(** What the two short handlers record: their own log lines, and the events
    of the functions they share with [cmdAdd]. *)
Inductive LifecycleEvent :=
| OwnLog (lvl : Level) (m : LifecycleMsg)
| Shared (e : Event).

(** A run of [cmdGet] or [cmdDel]: the returned [error] ([None] is [nil]),
    the package-level variables afterwards, and the events in order. *)
Record LifecycleOutcome := {
  lc_returned : option error;
  lc_globals : Globals;
  lc_trace : list LifecycleEvent
}.

(** [cmdGet], lines 254-258. *)
Definition cmdGet (args : CmdArgs) (g : Globals) : LifecycleOutcome :=
  {| lc_returned := Some "not implemented";
     lc_globals := g;
     lc_trace := [OwnLog InfoLevel MsgGetNotImplemented] |}.

(** [cmdDel], lines 261-273.  [ConfigureLogging] returns nothing, so once
    the configuration is decoded the handler returns [nil]. *)
Definition cmdDel (H : Host) (args : CmdArgs) (g : Globals) : LifecycleOutcome :=
  match parseConfig H (StdinData args) with
  | Err err =>
      {| lc_returned := Some err;
         lc_globals := g;
         lc_trace := [OwnLog InfoLevel MsgDelParsingConfig] |}
  | Ok conf =>
      let o := ConfigureLogging H (LogLevel conf) g in
      {| lc_returned := None;
         lc_globals := globalsAfter o;
         lc_trace := OwnLog InfoLevel MsgDelParsingConfig
                     :: map Shared (trace o) |}
  end.

(** ** Vocabulary of the further statements *)

(** The calls to collaborators among the events of a run. *)
Definition isCall (e : Event) : bool :=
  match e with
  | Log _ _ | SetLevel _ | SetOutputStderr => false
  | _ => true
  end.

Definition callsOf (tr : list Event) : list Event := List.filter isCall tr.

Inductive CallKind := KClient | KQuery | KBuild | KExecute | KPrint.

Definition kindOf (e : Event) : option CallKind :=
  match e with
  | CallNewKubeClient => Some KClient
  | CallGetKubePodInfo _ _ => Some KQuery
  | CallNewRedirect _ _ _ _ => Some KBuild
  | CallSetupRedirect _ _ | CallDoRedirect _ _ => Some KExecute
  | CallPrintResult _ _ => Some KPrint
  | _ => None
  end.

Definition callKinds (tr : list Event) : list CallKind := omap kindOf tr.

Definition isSetLevel (e : Event) : bool :=
  match e with
  | SetLevel _ => true
  | _ => false
  end.

Definition isDoRedirectCall (e : Event) : bool :=
  match e with
  | CallDoRedirect _ _ => true
  | _ => false
  end.

Definition isSetupRedirectCall (e : Event) : bool :=
  match e with
  | CallSetupRedirect _ _ => true
  | _ => false
  end.

(** A collaborator call among the events of [cmdGet] or [cmdDel]. *)
Definition isSharedCall (e : LifecycleEvent) : bool :=
  match e with
  | Shared e' => isCall e'
  | OwnLog _ _ => false
  end.

(** The collaborator calls of lines 198-234 on the pod data [pod], and
    whether control falls through to line 242. *)
Definition podCalls (H : Host) (args : CmdArgs) (g : Globals)
    (pod : KubePodInfo) : list Event :=
  if allows g pod
  then CallNewRedirect (proxyUID pod) (proxyGID pod) (ports pod)
         (annotations pod) :: redirectExecutorCalls H args g pod
  else [].

Definition podReturned (H : Host) (args : CmdArgs) (g : Globals)
    (pod : KubePodInfo) : result unit :=
  if allows g pod then redirectReturned H args g pod else Ok tt.

(** The result and the collaborator calls of [cmdAdd] as one decision tree
    over the answers of the collaborators. *)
Definition addOutline (H : Host) (args : CmdArgs) (g : Globals)
    : result unit * list Event :=
  match parseConfig H (StdinData args) with
  | Err err => (Err err, [])
  | Ok conf =>
      match types_LoadArgs H (Args args) with
      | Err err => (Err err, [])
      | Ok k8sArgs =>
          let podName := K8S_POD_NAME k8sArgs in
          let podNamespace := K8S_POD_NAMESPACE k8sArgs in
          let print := CallPrintResult (resultOf H conf) (CNIVersion conf) in
          if negb (String.eqb podNamespace "") && negb (String.eqb podName "")
             && negb (excludeLoop podNamespace
                        (ExcludeNamespaces (Kubernetes_ conf)))
          then
            match newKubeClient H conf with
            | Err err => (Err err, [CallNewKubeClient])
            | Ok client =>
                let query := CallGetKubePodInfo podName podNamespace in
                match getKubePodInfo H client podName podNamespace with
                | Err err => (Err err, [CallNewKubeClient; query])
                | Ok pod =>
                    match podReturned H args g pod with
                    | Err err =>
                        (Err err,
                         CallNewKubeClient :: query :: podCalls H args g pod)
                    | Ok _ =>
                        (printReturned H conf,
                         CallNewKubeClient :: query :: podCalls H args g pod
                         ++ [print])
                    end
                end
            end
          else (printReturned H conf, [print])
      end
  end.

(** ** Hosts whose collaborators fail *)

Module Faulty.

========

**EXERCISE REQUIREMENTS**
Wherever a line holds the word "then", copy that line out of the entries above.

**RESPONSE BELOW**
  then CallNewRedirect (proxyUID pod) (proxyGID pod) (ports pod)
  if allows g pod then redirectReturned H args g pod else Ok tt.
          then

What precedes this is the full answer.